米国の独立250周年記念を目前に控え、ドナルド・トランプ前大統領が大規模な恩赦を発表する計画を発表した。ホワイトハウス関係者によると、この動きは共和党にとって来たる中間選挙での不利な状況を招く可能性があると懸念されている。
関係筋によると、トランプ氏は6月14日(自身の誕生日)または7月4日(独立記念日)に、250件に及ぶ恩赦を発表する見込みだという。ホワイトハウスの高官は「大統領の優先事項をどのように実行するかについて常に議論はあるが、決定はまだ下されていない」と述べた。その一方で「恩赦に関するあらゆる決定は最終的に大統領が下す」と強調した。
友人や支援者への恩赦が目立つ
トランプ氏が再び政権に復帰してから発行した恩赦の多くは、友人や支援者に対して行われた。その中には、金融犯罪で有罪判決を受けた暗号資産取引所FTXのチャンポン・ジャオ(趙長鵬)氏も含まれる。ジャオ氏はマネーロンダリングの罪で有罪となり、暗号資産で数十億ドルを稼いだが、トランプ氏の息子たちが支援する暗号資産グループ「ワールド・リバティ・ファイナンシャル」の活動に貢献したとされる。この関係が恩赦に影響したのではないかとの疑惑が浮上している。

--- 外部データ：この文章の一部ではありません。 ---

Lemma keeps_nodes_event ns yes : keeps stays_wf (nodes_event ns yes).
Proof. destruct ns; [apply keeps_ret; exact _|]. intros s. apply logscan_node_wf. Qed.
Lemma keeps_volumes_wait vs yes : keeps stays_wf (volumes_wait vs yes).
Proof. destruct vs; [apply keeps_ret; exact _|]. intros s. apply logscan_node_wf. Qed.
Lemma keeps_connections_wait cs yes : keeps stays_wf (connections_wait cs yes).
Proof. destruct cs; [apply keeps_ret; exact _|]. intros s. apply logscan_node_wf. Qed.
Lemma keeps_peer_devices_wait pds yes timeout : keeps stays_wf (peer_devices_wait pds yes timeout).
Proof. destruct pds; [apply keeps_ret; exact _|]. intros s. apply logscan_node_wf. Qed.
End waits.

(** Changes of a resource that keep its patterns good *)
Lemma keeps_set_resource r f : (forall x, pattern_wf (forbidden_patterns x) -> pattern_wf (forbidden_patterns (f x))) ->
  keeps stays_wf (on_world (set_resource r f)).
Proof.
  intros Hf s (Hn & Hp & Hq). unfold on_world, zoom, set_resource, modify. cbn [snd]. split_and!; cbn [l_world l_waits]; [| |done].
  - intros n. cbn [w_resources]. rewrite length_alter. apply (Hn n).
  - intros x Hx. cbn [w_resources] in Hx. apply elem_of_alter in Hx as [Hx|(y & Hy & ->)]; auto.
Qed.
Lemma keeps_change_patterns r f : (forall p, pattern_wf p -> pattern_wf (f p)) -> keeps stays_wf (change_patterns r f).
Proof. intros Hf. apply keeps_set_resource. intros x Hx. by apply Hf. Qed.
Lemma describes_step ps q d ns net : describes ps d -> default (fst q, []) (d_get (via q) d) = (net, ns) ->
  (net = fst q -> describes (ps ++ [q]) (d_set (via q) (net, ns ++ [snd q]) d)) /\
  (net <> fst q -> exists p, p ∈ ps /\ via p = via q /\ fst p = net).
Proof.
  intros (Hone & Hnd & Hd) He. rewrite Hd in He. split.
  - intros ->. split; [|split; [by apply d_set_NoDup|]].
    + assert (Hq : forall p, p ∈ ps -> via p = via q -> fst p = fst q).
      { intros p Hp Hv. unfold entry in He. destruct (at_dev ps (via q)) as [|p0 l] eqn:Hl.
        - exfalso. assert (Hin : p ∈ at_dev ps (via q)) by (by apply list_elem_of_filter). rewrite Hl in Hin. by apply elem_of_nil in Hin.
        - injection He as He _. assert (Hin : p0 ∈ at_dev ps (via q)) by (rewrite Hl; by left).
          apply list_elem_of_filter in Hin as [Hv0 Hin]. rewrite <-He. apply Hone; [done|done|congruence]. }
      intros p1 p2 [H1| ->%list_elem_of_singleton]%elem_of_app [H2| ->%list_elem_of_singleton]%elem_of_app Hv; auto.
      symmetry. auto.
    + intros dv. rewrite d_get_set, Hd. unfold entry at 2. rewrite at_dev_app.
      destruct (decide (dv = via q)) as [->|Hne]; [|by rewrite decide_False, app_nil_r by done].
      rewrite decide_True by done. unfold entry in He. destruct (at_dev ps (via q)) as [|p l]; cbn in *; [by injection He as <-|].
      injection He as -> <-. by rewrite map_app.
  - intros Hne. apply entry_fst with (ns := ns). destruct (entry ps (via q)); cbn in He; [by rewrite He|]. exfalso. apply Hne. by injection He.
Qed.

(** The state of the loops once the pairs [ps] are done *)
Definition by_dev (ps : list (nat * nat)) (d : list (string * (nat * list nat))) (w : world) : Prop :=
  describes ps d /\ exists l, sent_since w l /\ Forall (fun cmd => ~ is_tc cmd) l.
Definition conflict (e : exn) : Prop :=
  e = RuntimeError "use same device" /\ ~ one_net_per_dev all_pairs.

Lemma pairs_in net q : q ∈ pairs net -> net < nets -> q ∈ all_pairs.
Proof.
  intros Hq Hn. unfold all_pairs. apply list_elem_of_In, in_concat. exists (pairs net).
  split; [|by apply list_elem_of_In]. apply in_map, in_seq. lia.
Qed.
(** What is formed from the present number of runs is new. *)
Lemma new_names N h s names l : h < length (w_hosts (f_world s)) -> names_inv N s names ->
  let name sf := fio_file_name (h_name (info (host_at (f_world s) h))) (fio_count s h) sf in
  l = [] \/ l = [name "-async.json"; name "-async-stderr"] \/ l = [name ".json"] ->
  NoDup l /\ (forall x, x ∈ l -> x ∉ names) /\ forall x, x ∈ l -> exists sf, sf ∈ suffixes /\ x = name sf.
Proof.
  intros Hh (HN & Hw & Hd & Ht) name Hl.
  assert (Hsf : forall x, x ∈ l -> exists sf, sf ∈ suffixes /\ x = name sf).
  { intros x Hx. destruct Hl as [->|[->| ->]]; rewrite ?elem_of_cons, ?elem_of_nil in Hx; unfold suffixes;
      [done|destruct Hx as [->|[->|[]]]|destruct Hx as [->|[]]]; eexists; (split; [|reflexivity]); set_solver. }
  split_and!; [|intros x Hx Hin|done].
  - destruct Hl as [->|[->| ->]]; [constructor| |apply NoDup_singleton]. apply NoDup_cons. split; [|apply NoDup_singleton].
    intros Heq%list_elem_of_singleton. apply fio_file_name_inj in Heq as (_ & _ & Heq); [done|by left|by right; left].
  - destruct (Hsf x Hx) as (sf & Hs & ->). destruct (Ht _ Hin) as (h' & k & sf' & Hh' & Hk & Hs' & Heq).
    apply fio_file_name_inj in Heq as (He & <- & _); [|done..]. apply Hw in He; [|done..]. subst h'. lia.
Qed.
Lemma new_same v : keeps same_names (new_busy_write v).
Proof.
  intros s. split; [by split|]. intros j. unfold names_of, job_at. cbn.
  destruct (decide (j < length (jobs s))) as [Hj|Hj]; [by rewrite lookup_app_l|].
  rewrite lookup_app_r, (lookup_ge_None_2 (jobs s) j) by lia. by destruct (j - length (jobs s)) as [|k].
Qed.
(** The names of the runs that ended well are kept; a run that fails forms
    none of them. *)
Lemma step_inv N o s names : op_ok N o -> names_inv N s names ->
  let '(r, s') := fio_step o s in
  let new := names_formed o s s' in
  NoDup new /\ (forall x, x ∈ new -> x ∉ names) /\ names_inv N s' (names ++ if is_ok r then new else []).
Proof.
  intros Hok Hinv.
  assert (Hquiet : forall {A} (m : M fio A), keeps same_names m ->
    let '(r, s') := (let* _ := m in mret tt) s in NoDup (A := string) [] /\ (forall x : string, x ∈ [] -> x ∉ names) /\ names_inv N s' (names ++ if is_ok r then [] else [])).
  { intros A m Hm. specialize (Hm s). mred.
    destruct (m s) as [[a|e] s']; cbn [is_ok]; rewrite app_nil_r; (split_and!; [constructor|by intros x ?%elem_of_nil|]; eapply inv_same; [apply Hm|exact Hinv]). }
  assert (Hquiet' : forall (m : M fio unit), keeps same_names m ->
    let '(r, s') := m s in NoDup (A := string) [] /\ (forall x : string, x ∈ [] -> x ∉ names) /\ names_inv N s' (names ++ if is_ok r then [] else [])).
  { intros m Hm. specialize (Hquiet unit m Hm). revert Hquiet. mred. by destruct (m s) as [[[]|e] s']. }
  destruct o as [v|j a b|j|j|j|j|j|h f b k]; cbn [fio_step op_ok names_formed] in *.
  - apply Hquiet, new_same.
  - pose proof (start_counts g job_name j a b s) as Hs. cbv zeta in Hs. set (h := n_host (node_at (f_world s) (job_node s j))) in *.
    assert (Hh : h < length (w_hosts (f_world s))) by apply (proj1 (proj2 Hinv)).
    assert (Hnew : forall l, (l = [fio_file_name (h_name (node_info (f_world s) (job_node s j))) (fio_count s h) "-async.json";
        fio_file_name (h_name (node_info (f_world s) (job_node s j))) (fio_count s h) "-async-stderr"] \/ l = []) ->
      NoDup l /\ (forall x, x ∈ l -> x ∉ names) /\ forall x, x ∈ l -> exists sf, sf ∈ suffixes /\ x = fio_file_name (h_name (info (host_at (f_world s) h))) (fio_count s h) sf).
    { intros l Hl. apply (new_names N h s names l Hh Hinv). destruct Hl as [->| ->]; [|by left]. by right; left. }
    destruct (start g job_name j a b s) as [[[]|e] s']; cbn [is_ok].
    + destruct Hs as (s1 & H1 & H2 & Hn). rewrite (proj2 (proj2 H2)). destruct (Hnew _ Hn) as (N1 & N2 & N3). split_and!; [done|done|].
      pose proof (inv_same _ _ _ _ H1 Hinv) as Hinv1. destruct H1 as [Hc1 Hn1]. destruct (same_core_hosts _ _ Hc1) as (Hl & Hi & _).
      eapply inv_counted; [|exact Hinv1|exact H2|done|]; [by rewrite Hl|]. intros x Hx. rewrite Hi, Hn1. by apply N3.
    + destruct Hs as [H1 Hn]. destruct (Hnew _ Hn) as (N1 & N2 & _). split_and!; [done|done|]. rewrite app_nil_r. by eapply inv_same.
  - apply Hquiet, is_running_same.
  - apply Hquiet', wait_same.
  - apply Hquiet', kill_jobs_same.
  - apply Hquiet', stop_same.
  - apply Hquiet, get_write_kib_same.
  - pose proof (fio_file_counts h f b k s) as Hc. assert (Hh : h < length (w_hosts (f_world s))) by (rewrite (proj1 Hinv); exact Hok).
    destruct (new_names N h s names [fio_file_name (h_name (info (host_at (f_world s) h))) (fio_count s h) ".json"] Hh Hinv) as (N1 & N2 & N3); [by right; right|].
    mred. destruct (fio_file h f b k s) as [[x|e] s']; cbn [is_ok]; (split_and!; [done|done|]).
    + by eapply inv_counted.
    + rewrite app_nil_r. eapply inv_same; [apply Hc|done].
Qed.
(** Later runs form neither the names that are kept nor those of one another. *)
Lemma never_again N ops s names : Forall (op_ok N) ops -> names_inv N s names ->
  let runs := fst (fio_run ops s) in
  (forall j ok later x, runs !! j = Some (ok, later) -> x ∈ names -> x ∉ later) /\
  forall i new, runs !! i = Some (true, new) ->
    NoDup new /\ forall j ok later x, i < j -> runs !! j = Some (ok, later) -> x ∈ new -> x ∉ later.
Proof.
  intros Hops. revert s names. induction Hops as [|o ops Ho _ IH]; intros s names Hinv; [by split|]. cbn [fio_run].
  pose proof (step_inv N o s names Ho Hinv) as Hs. destruct (fio_step o s) as [r s1]. cbv zeta in Hs. destruct Hs as (Hnd & Hnew & Hinv1).
  destruct (IH s1 _ Hinv1) as [IH1 IH2]. destruct (fio_run ops s1) as [runs s2]. cbn [fst] in *. split.
  - intros [|j] ok later x Hj Hx; cbn in Hj; [injection Hj as <- <-; intros Hl; by apply (Hnew x)|].
    eapply IH1; [exact Hj|]. apply elem_of_app. by left.
  - intros [|i] new Hi; cbn in Hi.
    + injection Hi as Hok <-. split; [done|]. intros [|j] ok later x Hlt Hj Hx; [lia|]. eapply IH1; [exact Hj|].
      rewrite Hok. apply elem_of_app. by right.
    + destruct (IH2 i new Hi) as [H1 H2]. split; [done|]. intros [|j] ok later x Hlt Hj; [lia|]. eapply H2; [|exact Hj]. lia.
Qed.
End ops.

また、電気トラック会社の投資家詐欺で4年の実刑判決を受けたトレバー・ミルトン氏も恩赦を受けた。ミルトン氏は被害者に数百万ドルの損害賠償を支払う義務があったが、大統領恩赦により免除された。
民主党、贈収賄の疑いを調査
民主党議員らは、トランプ氏の友人や支援者への恩赦が、見返りとして金銭的な利益をもたらしたのではないかとの疑惑を調査している。議員らは、恩赦を受けた人物がロビイスト、ソーシャルメディアインフルエンサー、弁護士などに支払いを行い、トランプ氏に影響を与えた可能性を追及している。
記念事業に巨額の費用、国民負担も
トランプ氏は米国の独立250周年記念に向け、大規模な事業計画を発表している。その中には、ワシントン記念塔の清掃と反射池の塗り直し(200万ドル)、250体のアメリカの象徴的人物の等身大像を展示する彫像庭園、高校生向けの「パトリオットゲームズ」と呼ばれるスポーツ競技大会などが含まれる。
一方で、ワシントンでは1500万ドルを投じた「凱旋門」の建設や、ホワイトハウス内に9万平方フィート(約8360平方メートル)の大広間の建設も進められている。当初、この大広間は2億ドル以下の費用で民間資金により建設されるとされていたが、現在は10億ドル以上の税金が投入される見込みだ。また、イランとの戦争によりガソリン価格は高騰しており、全米平均で1ガロン(約3.8リットル)当たり4.53ドル、一部の地域では7ドルを超えるところもある。国防長官によると、この戦争は米国に1日当たり約10億ドルの負担を強いているという。